48 N.Y.2d 1014 | NY | 1980

Lead Opinion

*1015OPINION OF THE COURT

Memorandum.

Pursuant to article VI (§ 22, subd f) of the New York Constitution and section 44 (subd 8, par [b]) of the Judiciary Law, this court initiated on December 19, 1979 a review, on its own motion, of whether Family Court Judge Raymond Cornelius should be suspended in consequence of a Federal indictment against him filed December 18, 1979. Judge Cornelius responded to the court in writing. The New York State Commission on Judicial Conduct, which was given notice and opportunity to make its views known to the court, has not responded.

In the exercise of our discretion at this preliminary phase of this matter, we conclude that it is inappropriate in these circumstances to impose the severe sanction of suspension from judicial duties merely upon the filing of this indictment. Further, it would be inappropriate and perhaps prejudicial and unfair to both Judge Cornelius and the Federal prosecution for interpretations or inferences to be drawn from the action of this court concerning this matter pending in Federal court. Thus, the majority refrains, for the most sensitive and judicious reasons, from responding with greater specificity to the dissenting opinion. This is, after all, a preliminary, temporary disposition, not unlike a bail or preliminary injunction application.

Finally, we note that even the dissenters vote for Judge Cornelius to continue receiving his judicial salary during the period of the suspension they would impose.

On balance, the public is better served in this matter by Judge Cornelius’ continued judicial service while he receives his salary. This is not to say that in an appropriate case that we would hesitate to suspend a Judge pursuant to article VI (§ 22, subd f) of the New York Constitution and section 44 (subd 8, par [b]) of the Judiciary Law.






Dissenting Opinion

Jasen and Jones, JJ.

(dissenting).

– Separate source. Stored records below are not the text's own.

(** * Merge-insertion sort (Ford-Johnson): a shallow embedding of
    [merge_insertion/__init__.py] and the properties of its specification.

    Python integers are [Z]; sequences are [list]; the asynchronous
    comparator is an oracle that the program queries, so a program is a
    decision tree ([prog]) whose inner nodes are the awaited comparisons. *)

From Stdlib Require Import ZArith Lia String.
From Stdlib Require OrderedTypeEx.
From stdpp Require Import list sorting.


(** ** Python sequences *)

Definition py_len {A} (l : list A) : Z := Z.of_nat (length l).

(** Normalisation of a slice bound: negative bounds count from the end and
    everything is clamped to [0, len]. *)
Definition py_norm (n i : Z) : Z :=
  if (i <? 0)%Z then Z.max 0 (i + n) else Z.min i n.

(** [l[lo:hi]] *)
Definition py_slice {A} (l : list A) (lo hi : Z) : list A :=
  let a := py_norm (py_len l) lo in
  let b := py_norm (py_len l) hi in
  take (Z.to_nat (b - a)) (drop (Z.to_nat a) l).

(** [l[i]]: negative indices count from the end; [None] is an [IndexError]. *)
Definition py_index {A} (l : list A) (i : Z) : option A :=
  if (i <? 0)%Z
  then (if (i + py_len l <? 0)%Z then None else l !! Z.to_nat (i + py_len l))
  else l !! Z.to_nat i.

(** [list(enumerate(l))] *)
Definition enumerate {A} (l : list A) : list (nat * A) := imap pair l.

(** ** The group-size generator [_group_sizes] *)

(** The generator's local variables [prev] and [i]. *)
Record gen_state := GenState { gen_prev : Z; gen_i : Z }.

(** Calling [_group_sizes()] creates a generator in its initial state. *)
Definition group_sizes : gen_state := GenState 0 1.

(** [next(gen)]: one turn of the [while True] loop up to the [yield]. *)
Definition gen_next (g : gen_state) : Z * gen_state :=
  let cur := (2 ^ gen_i g - gen_prev g)%Z in
  (cur, GenState cur (gen_i g + 1)).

We cannot agree with the determination made by the majority and are obliged to express our dissent.

The decision of this court must be based exclusively on the facial charges alleged in the indictment, to wit, that Judge *1016Cornelius conspired with others to "suborn perjury, fabricate evidence and materials and introduce at State proceedings knowingly false, misleading and perjured testimony”. The Judge is not charged with having engineered the subornation or fabrication of testimony, but rather, as prosecutor, with having offered such testimony in evidence after having been alerted by an investigator in the prosecutor’s office, the Federal Bureau of Investigation and others to its origin and falsity.

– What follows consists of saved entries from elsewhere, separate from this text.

(* ===== verification/Prelude.v ===== *)
(** * Marina controller: root of the development

    Marina extracts features of network flows on a programmable switch. Its
    controller, the C program under [src/controller/], runs on the CPU of the switch:
    it decides which flows the data plane observes, reads the registers of the
    features once per round and exports them. This library models the controller and
    proves what each part promises to the others.

    ** The program and where it is modelled

    Four ring buffers and three hash tables connect the threads:

    - [packet_handler/packet_handler.c] (PacketHandler.v) parses a captured packet and
      puts commands for its flow in the packet ring buffer, and expired addresses in the
      DNS ring buffer. [hexDump], its debug output, is HexDump.v.
    - [dns_db/dns_db.c] (DnsDb.v) takes DNS responses and expired addresses from the DNS
      ring buffer and maintains [datastructures/dns_hashtable.c] (DnsTable.v).
    - [flow_db/flow_db.c] (FlowDb.v) takes the commands of the packet ring buffer. It owns
      the flow table [datastructures/flow_hashtable.c] (FlowTable.v), the session table
      [datastructures/session_hashtable.c] (SessionTable.v), two arrays of heaps of free
      ids [datastructures/heap.c] (Heap.v) and the Bloom filter counters
      [datastructures/bloom_filter.c] (BloomFilter.v), and puts commands in the data
      plane ring buffer.
    - [dataplane/dataplane.c] (Dataplane.v) executes those commands through
      [dataplane/dp_api.c] (DpApi.v), which [dataplane/prepare_dataplane.c] (Prepare.v)
      also uses to fill the static tables.
    - [export/export_features.c] (Export.v) waits for its interval, has
      [dataplane/features.c] (Features.v) read the registers, update the totals and time
      out idle sessions (again a command in the packet ring buffer), and prints a line
      per session.
    - [controller.c] starts the threads: Controller.v has the flow database and the data
      plane thread in any interleaving; Modes.v the same in both modes of the session
      table; System.v all threads, a handler or a command per step; Startup.v the
      initialisation, and the threads while the data plane thread still prepares the
      switch and the registers.

    [benchmark.c] (Benchmark.v) is another program on the same parts: its loops insert and
    remove entries, reset registers, copy and export sessions while it measures the time;
    its start prepares the switch before the one thread that it runs. The programs under
    [evaluation/] (Evaluation.v) put items in the ring buffer of one thread without end,
    in any interleaving with it, fill a table while the exporter runs, or prepare the
    switch and give mock packets to the packet handler.

    Shared code: Structs.v ([datastructures/structs.h], [config.h] and the item types of
    the ring buffers), Ringbuffer.v and RingbufferConc.v ([mk_ringbuffer.h]: one call at
    a time, and the stores of several threads interleaved), FlowTableConc.v (the stores of
    the flow database in the flow table, interleaved with the loads of the packet
    handler's lookups, which take no lock), Crc.v and Murmur.v
    ([hashes/], on the words and blocks of Words.v), Probe.v (the linear probing that the
    three tables share), IndexMap.v and IdTable.v (the reverse indices of the tables and
    the interface of a table of ids), RuntimeConfig.v and Statistics.v ([runtime_config/], [logging/statistics.c]). This
    file holds the machine integers, the outcomes of C code, arrays and the lemmas that
    all of them use.

    ** How the code is translated

    Every C function is a Coq function of the same name on explicit state; its result is a
    [res]: [Ok], [UB] (an access outside of an array or of a captured packet, an
    indeterminate value used as an index) or [Hang] (a loop that does not end). Unsigned
    integers are [Z] with the wrap-around written out ([u8] to [u64], [i8] to [i32] for
    the conversions to signed types). An [arr] is a function with a length; [rd] and [wr]
    test the bounds. Structures are records, commands with a union are inductive types.
    Loops over an index are recursive in the number of iterations left. Loops without a
    bound in the text (probing, sifting in the heap, the busy wait of
    [ringbuffer_ensure_put], the waiting of the exporter) are [while], whose fuel is
    [2 ^ 40] rounds; the rule [while_rule] asks for a measure below that fuel, so that a
    theorem with the result [Ok] also says that the loop ends. The largest measure is the
    number of slots of a table, at most [2 ^ 23]. Where a loop does not end the theorem
    says [Hang]; its proof is an invariant under which the loop never leaves, whatever
    the fuel.

    [use_sessions] is the runtime switch of [runtime_config.c]; the functions of the flow
    database and of the session table take it as an argument. The session table and the
    flow database are refined in both modes: FlowDb.v with sessions disabled, and
    FlowDbSessions.v with sessions enabled, the default, where the removal of a flow uses
    an uninitialised id ([FlowDb.session_cleanup_uses_indeterminate_id]) that the
    theorems take as an argument. Controller.v composes the flow database with the data
    plane thread for sessions disabled, Modes.v in either mode, and System.v, all threads,
    is on Modes.v; Startup.v runs the steps of System.v before, during and after the
    preparation. There the abstract state remembers the session that each flow joined.
    With sessions disabled that is the flow's own. With sessions enabled the theorem of
    System.v takes for granted that the packets of a session arrive on one pipe, that a
    new flow finds a session or a free id for one ([FlowDbSessions.lone_flows_use_up_the_sessions]
    says when there is none), and that the uninitialised id lies inside of the counts.

    Parameters: the class [Switch] with [SwitchLaws] stands for the SDK of the switch. Its
    classification tables are finite maps with distinct handles and match exactly, as
    [p4/include/classification.p4] declares them: an addition is refused for a match
    specification that the pipe already has, succeeds as long as a usable entry is left,
    and may be refused beyond that. How many of the declared entries are usable is a
    parameter of its own, [TableSizes], at most the declared size: a comment in
    [benchmark.c] reports fewer. A write or reset of registers takes effect when its
    status says so, and a read returns the copy of the counters that the last successful
    synchronisation made. A concrete instance, [model_sw], satisfies the laws and serves
    the witnesses.
    [Resolver] stands for libresolv, [inet_ntop], the random numbers of [rand()], the
    clocks and libuuid are arguments, and so are the values of uninitialised variables,
    named [garbage].

    ** What is proved

    - Start: Startup.v shows, for every interleaving of the threads with the preparation,
      that the controller starts into the state in which the configured entries are in the
      switch and the theorems about all threads hold, provided that the exporter comes
      after the preparation; without that proviso it reads through null pointers.
    - The flow database: FlowDb.v and FlowDbSessions.v give each command as a function on
      the abstract state (the flows, the sessions, the free ids, the queue and the
      counters of the Bloom filter) and prove that the code computes it, under the
      conditions that the rest of the controller has to establish: a port below 512 of the
      pipe of its flow (and of the session), room in the queue for a timeout, an
      uninitialised id inside of the counts. The code checks none of them;
      [unchecked_port_over_reads] and [fin_on_other_pipe_overflows_heap] say what happens
      without.
    - Composition: Controller.v shows, for sessions disabled, that the switch mirrors the
      flow table in every interleaving, that a packet on the wire becomes the entry in the
      switch, and that timeouts remove the idle session; Modes.v, for both modes, that the
      entry of the packet leads to the registers of its client's session, and that with
      sessions enabled a timeout removes a flow of another client; System.v that in both
      modes all threads together never leave an array nor hang, that each acts on the
      shared state as its specification says, the printed totals included, and that the
      switch counts each flow in the registers of the session that it joined.
    - Refinements of abstract specifications: heaps of sorted lists, ring buffers of
      bounded queues, the three hash tables of finite maps, the flow database, the packet
      handler, the Bloom filter and the data plane thread of transitions on sets, maps
      and queues.
    - Invariants and conservation: no id is lost or handed out twice; every command in
      the queue is executable when its turn comes.
    - Lock-free access: in every interleaving of stores and loads the ring buffers stay
      queues and the flow table stays within its arrays; lookups are linearizable while
      flows are only added, and every flow behind its home slot can be hidden from them by
      the removal of the flow in the slot before. The statistics thread reads each counter
      three times per round while the others count: its rates are those of its own
      reads, and Statistics.v says which events they miss.
    - Equivalences with reference definitions: CRC, hex dump; round
      trips: parsing of encoded packets, the bytes of keys, the packing of register
      indices and ids.
    - Bounds and wrap-around: totals of the 32 bit registers, export intervals, counters.
    - Errors: where the code can leave an array, hang, lose or misdirect a command, a
      theorem exhibits the exact condition (the theorems named [unchecked_port_over_reads],
      [dns_branch_port_and_over_read], [dropped_add_misdirects_timeouts],
      [fin_clears_other_totals], [removal_after_failed_add_deletes_other_flow],
      [two_consumers_underflow], [early_export_undefined], [early_flow_leads_to_pipe_0],
      [removal_hides_stored_flow], [session_timeout_removes_other_flow] and others).

    ** Not modelled

    The creation and joining of threads, the loop of libpcap and signal handling (glue);
    logging macros; the opening of the output file and the Python export [EXPORT_NUMPY],
    which does not compile; the statistics and condition variables of the evaluation
    programs; tests and mocks; the P4 program, which is the other side of [Switch]; the
    static tables that a script generates, which are an argument of [prepare_dataplane].
    Memory is sequentially consistent. An interleaving switches threads between handlers;
    inside of the ring buffer functions and of the flow table it switches between stores
    (RingbufferConc.v, FlowTableConc.v), but the other shared data, the session and DNS
    tables and the registers, are accessed a handler at a time. What a round of the
    exporter reads from the switch is an input of the specification of all threads
    (Features.v says how it depends on the switch). [prepare_dataplane] and
    [prepare_features] are one step each, so that Startup.v does not have the threads that
    read [DEVPORT_MAPPING] while it is being filled. *)

From stdpp Require Export base tactics numbers list gmap sorting.
From Stdlib Require Export ZArith Lia.
#[export] Set Default Goal Selector "!".
Open Scope Z_scope.

(** ** Machine integers *)

(** Wrap-around of the unsigned types: [uintN_t] is a [Z] kept modulo [2^N]. *)
Definition u8 (z : Z) : Z := z mod 2 ^ 8.
Definition u16 (z : Z) : Z := z mod 2 ^ 16.
Definition u32 (z : Z) : Z := z mod 2 ^ 32.
Definition u64 (z : Z) : Z := z mod 2 ^ 64.
(** Two's complement conversion to the signed types. *)
Definition i8 (z : Z) : Z := (z + 2 ^ 7) mod 2 ^ 8 - 2 ^ 7.
Definition i16 (z : Z) : Z := (z + 2 ^ 15) mod 2 ^ 16 - 2 ^ 15.
Definition i32 (z : Z) : Z := (z + 2 ^ 31) mod 2 ^ 32 - 2 ^ 31.

(** ** Outcomes of C code

    [Ok a] is a normal return, [UB] undefined behaviour (an access out of the
    bounds of an array, a read of an indeterminate value used as an index),
    [Hang] a loop that does not leave within its fuel. *)
Inductive res (A : Type) : Type :=
  | Ok (a : A)
  | UB
  | Hang.
Arguments Ok {A} a.
Arguments UB {A}.
Arguments Hang {A}.

Definition rbind {A B} (m : res A) (k : A -> res B) : res B :=
  match m with Ok a => k a | UB => UB | Hang => Hang end.

Declare Scope c_scope.
Delimit Scope c_scope with c.
Notation "'let!' x := m 'in' k" := (rbind m (fun x => k))
  (at level 10, x name, m at level 100, k at level 200) : c_scope.
Notation "'let!' ' p := m 'in' k" := (rbind m (fun x => match x with p => k end))
  (at level 10, p strict pattern, m at level 100, k at level 200) : c_scope.
Open Scope c_scope.

Lemma rbind_Ok {A B} (m : res A) (k : A -> res B) b :
  rbind m k = Ok b <-> exists a, m = Ok a /\ k a = Ok b.
Proof.
  destruct m as [x| |]; simpl; split.
  - eauto.
  - by intros (a & [= ->] & ?).
  - done.
  - by intros (? & ? & ?).
  - done.
  - by intros (? & ? & ?).
Qed.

We recognize that the time-honored and salutary presumption of innocence obtains as far as the individual charged is concerned until there has been a conviction. We are similarly fully conscious that the charges now leveled at the Judge may be dismissed before trial or on trial prove to be wholly unsubstantiated. Nonetheless, we cannot ignore or disregard the fact that a Federal Grand Jury on presentation of the United States Attorney has returned an indictment. In this circumstance, in our opinion, assurance in the public interest that the judiciary shall be beyond even the appearance of impropriety requires the subordination of the personal interest of any individual Judge. Distressing as that may prove to be, upholding the integrity of the Bench permits no less.

Because, however, at this stage there have been charges only and neither their proof nor possible explanation has been subjected to examination, we would be opposed to any cessation of judicial compensation. To us suspension from exercising the powers of his office would not be predicated on any prediction or estimate of the Judge’s individual guilt but rather would be dictated by overriding considerations of demanding public interest. In our view, therefore, the imposition of any penalty at this time would be inappropriate. That Judge Cornelius would be receiving full compensation during a period of perhaps several months when he would be rendering no judicial service should not be considered an unsuitable use of public funds; it would rather be the legitimate price the public must pay if it is to be assured that a member of the judiciary shall not be permitted to continue to exercise the powers of his office when charges of the nature here involved are filed against him, even though there has yet been no substantiation of them.

Chief Judge Cooke and Judges Gabrielli, Wachtler, Fuchsberg and Meyer concur in memorandum; Judges Jasen *1017and Jones dissent and vote for suspension in another memorandum.

On the court’s own motion, it is determined that Honorable Raymond E. Cornelius not be suspended from his office of Judge of the Family Court of the State of New York, Monroe County.